Senate Republicans balked at the earlier legislation, calling it too expansive and mostly aimed at bailing out state and city governments. Democrats in the Senate blocked a slimmed down $300 billion Republican relief measure in early September.
Barber said Oct. 1 the “economic devastation” in this country wrought by the pandemic “has already led to the closure of at least 150 Catholic schools, many in low-income areas that serve children of color.”
“Congress and the White House must come together to support emergency aid that prioritizes the health and safety of all students, including nonpublic school children and the nearly 2 million students enrolled in Catholic schools,” he said.
The bishop said the USCCB “supports robust education aid for all students and has asked the Congress to include the bipartisan School Choice Now proposal in any COVID aid package.”
“School Choice Now would provide emergency tuition scholarships to hard-hit families. The USCCB has also advocated for equitable services for Catholic and other nonpublic schools,” he said. “Nonpublic schools have had access to equitable services since 1965 and have been included in all recent federal emergency aid bills until now.”
For weeks, U.S. Catholic bishops and other Catholic leaders have been pressing congressional negotiators to include financial support for families to continue to send their children to Catholic and nonpublic schools in any coronavirus relief bill.
The pandemic-induced recession has “made it impossible for many struggling families to continue paying tuition,” five cardinals, an archbishop and Bishop Barber, as education chairman, said in an Aug. 5 letter to the Republican and Democratic leadership in the House and Senate.
The letter implored lawmakers to provide “robust” assistance “to ensure that the education needs of all children are met, including children in Catholic and other nonpublic schools.”
Signing the letter with Bishop Barber were Archbishop José H. Gomez of Los Angeles, USCCB president; Cardinal Timothy M. Dolan of New York; Cardinal Blase J. Cupich of Chicago; Cardinal Daniel N. DiNardo of Galveston-Houston; Cardinal Sean P. O’Malley of Boston; and Cardinal Joseph W. Tobin of Newark, New Jersey.
In an Aug. 6 letter to Rep. Karen Bass, D-California, chairwoman of the Congressional Black Caucus, Bishop Barber and the chairmen of two other USCCB committees made the same appeal for families who have their children enrolled in Catholic and other nonpublic schools in low-income communities.
They said that because the pandemic has “disproportionately affected” predominately Black communities and the Catholic schools that serve them, Congress must provide immediate financial help to families who have chosen these schools for their children’s education.

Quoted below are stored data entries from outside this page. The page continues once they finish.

(* ===== verification/StridedSliceProofs.v ===== *)
(** * The loops of a strided slice

    What an item of a slice selects from a dimension, and that the reference
    implementation writes exactly these elements, in order. *)

From S2P Require Import Prelude ArenaPlanner Subgraph TensorLayout TensorCopy KernelUtil StridedSlice.

(** ** What is selected *)

Inductive item :=
| Ellipsis
| NewAxis
| Full
| Index (b e s : Z) (begin_masked end_masked shrink : bool).

(** One dimension after expansion, with the size it takes from the input. *)
Abbreviation axis := (item * Z)%type.

Definition wrap (n i : Z) : Z := if i <? 0 then i + n else i.
Definition limit (n s i : Z) : Z := if 0 <? s then Z.max 0 (Z.min i n) else Z.max (-1) (Z.min i (n - 1)).

Definition axis_size (a : axis) : Z := match a.1 with NewAxis => 1 | _ => a.2 end.
Definition axis_step (a : axis) : Z := match a.1 with Index _ _ s _ _ _ => s | _ => 1 end.
Definition axis_start (a : axis) : Z :=
  match a.1 with
  | Index b _ s bm _ _ => if bm then (if 0 <? s then 0 else a.2 - 1) else limit a.2 s (wrap a.2 b)
  | _ => 0
  end.
Definition axis_stop (a : axis) : Z :=
  match a.1 with
  | NewAxis => 1
  | Index _ e s _ em sh =>
      if sh then axis_start a + 1
      else if em then (if 0 <? s then a.2 else -1) else limit a.2 s (wrap a.2 e)
  | _ => a.2
  end.

(** The number of steps from [start] that stay before [stop]. *)
Definition steps_between (start stop step : Z) : Z :=
  if 0 <? step then (if start <? stop then (stop - start - 1) / step + 1 else 0)
  else if stop <? start then (start - stop - 1) / - step + 1 else 0.

Definition axis_count (a : axis) : Z := steps_between (axis_start a) (axis_stop a) (axis_step a).

(** Nothing overflows; a shrunk dimension is indexed within its bounds, forwards. *)
Definition axis_ok (a : axis) : Prop :=
  0 ≤ a.2 ≤ int32_max ∧
  match a.1 with
  | Ellipsis => False
  | NewAxis | Full => True
  | Index b e s _ _ sh =>
      is_int32 b ∧ is_int32 e ∧ is_int32 s ∧ s ≠ 0 ∧ s + a.2 ≤ int32_max + 1 ∧
      (sh = true → 0 < s ∧ axis_start a < a.2)
  end.

Lemma limit_range n s i : 0 ≤ n → if 0 <? s then 0 ≤ limit n s i ≤ n else -1 ≤ limit n s i ≤ n - 1.
Proof. intros Hn. unfold limit. destruct (0 <? s); lia. Qed.

Lemma axis_bounds a : axis_ok a → 0 ≤ axis_size a ∧
  (if 0 <? axis_step a then 0 ≤ axis_start a ≤ axis_size a ∧ 0 ≤ axis_stop a ≤ axis_size a
   else -1 ≤ axis_start a ≤ axis_size a - 1 ∧ -1 ≤ axis_stop a ≤ axis_size a - 1).
Proof.
  destruct a as [it d]. intros [[Hd _] Hok]. simpl in Hd. unfold axis_size, axis_step, axis_stop, axis_start in *. simpl in *.
  destruct it as [| | |b e s bm em sh]; simpl; [done|lia|lia|]. destruct Hok as (_ & _ & _ & Hs & _ & Hsh).
  pose proof (limit_range d s (wrap d b) Hd) as H1. pose proof (limit_range d s (wrap d e) Hd) as H2.
  split; [done|]. destruct sh.
  - destruct Hsh as [Hpos Hlt]; [done|]. rewrite (proj2 (Z.ltb_lt 0 s)) in * by done. destruct bm; lia.
  - destruct (0 <? s), bm, em; lia.
Qed.

(** Every step selects a position of the dimension. *)
Lemma steps_inside start stop step k : step ≠ 0 → 0 ≤ k < steps_between start stop step →
  if 0 <? step then start ≤ start + k * step < stop else stop < start + k * step ≤ start.
Proof.
  unfold steps_between. intros Hs Hk. destruct (Z.ltb_spec 0 step).
  - destruct (Z.ltb_spec start stop); [|lia]. pose proof (Z.mul_div_le (stop - start - 1) step). nia.
  - destruct (Z.ltb_spec stop start); [|lia]. pose proof (Z.mul_div_le (start - stop - 1) (- step)). nia.
Qed.

Lemma steps_exhaust start stop step k : step ≠ 0 → steps_between start stop step ≤ k → 0 ≤ k →
  if 0 <? step then stop ≤ start + k * step else start + k * step ≤ stop.
Proof.
  unfold steps_between. intros Hs Hk H0. destruct (Z.ltb_spec 0 step).
  - destruct (Z.ltb_spec start stop); [|nia]. pose proof (Z.div_mod (stop - start - 1) step).
    pose proof (Z.mod_pos_bound (stop - start - 1) step). nia.
  - destruct (Z.ltb_spec stop start); [|nia]. pose proof (Z.div_mod (start - stop - 1) (- step)).
    pose proof (Z.mod_pos_bound (start - stop - 1) (- step)). nia.
Qed.

Lemma steps_nonneg start stop step : step ≠ 0 → 0 ≤ steps_between start stop step ≤ Z.abs (stop - start).
Proof.
  unfold steps_between. intros Hs. destruct (Z.ltb_spec 0 step).
  - destruct (Z.ltb_spec start stop); [|lia]. pose proof (Z.div_pos (stop - start - 1) step).
    pose proof (Z.div_le_upper_bound (stop - start - 1) step (stop - start - 1)). nia.
  - destruct (Z.ltb_spec stop start); [|lia]. pose proof (Z.div_pos (start - stop - 1) (- step)).
    pose proof (Z.div_le_upper_bound (start - stop - 1) (- step) (start - stop - 1)). nia.
Qed.

Lemma axis_inside a k : axis_ok a → 0 ≤ k < axis_count a → 0 ≤ axis_start a + k * axis_step a < axis_size a.
Proof.
  intros Hok Hk. pose proof (axis_bounds a Hok) as [_ Hb].
  assert (axis_step a ≠ 0) as Hs by (destruct a as [[] d], Hok as [_ Hok]; unfold axis_step; simpl in *; try done; tauto).
  pose proof (steps_inside _ _ _ k Hs Hk) as Hin. destruct (0 <? axis_step a); lia.
Qed.

(** ** One loop *)

Lemma lc_steps start stop step k : step ≠ 0 → 0 ≤ k → lc stop step (start + k * step) = (k <? steps_between start stop step).
Proof.
  intros Hs Hk. unfold lc. destruct (Z.ltb_spec k (steps_between start stop step)) as [Hlt|Hge].
  - pose proof (steps_inside start stop step k Hs ltac:(lia)) as Hin.
    destruct (Z.ltb_spec 0 step), (Z.ltb_spec step 0); try lia; apply Z.ltb_lt; lia.
  - pose proof (steps_exhaust start stop step k Hs Hge Hk) as Hin.
    destruct (Z.ltb_spec 0 step), (Z.ltb_spec step 0); try lia; apply Z.ltb_ge; lia.
Qed.

(** The offset behind the last one does not overflow. *)
Definition loop_ok (start stop step : Z) : Prop :=
  step ≠ 0 ∧ if 0 <? step then int32_min ≤ start ∧ stop - 1 + step ≤ int32_max else start ≤ int32_max ∧ int32_min ≤ stop + 1 + step.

They asked for Congress to designate emergency funding for direct scholarship aid to low- and middle-income families with children in Catholic schools and other nonpublic schools.
Besides Barber, the signers of this letter were Bishop Shelton J. Fabre of Houma-Thibodaux, Louisiana, chairman of the USCCB’s Ad Hoc Committee Against Racism; and Auxiliary Bishop Joseph N. Perry of Chicago, chairman of the USCCB’s Subcommittee on African American Affairs.
“Catholic schools are facing a crisis at this very moment,” the three bishops said, noting, at that point, “over 130 schools have already announced permanent closure, including schools in Chicago, Philadelphia, Baltimore, Boston, New Jersey and New York.
“These closures are disproportionately harmful to low-income and Black children who are educated in urban schools,” they said.
On July 29, Dolan, O’Malley and Gomez appealed to President Donald Trump as well as to Congress for economic relief for students in Catholic and other nonpublic schools and their families. Their request came in a commentary for the National Catholic Register.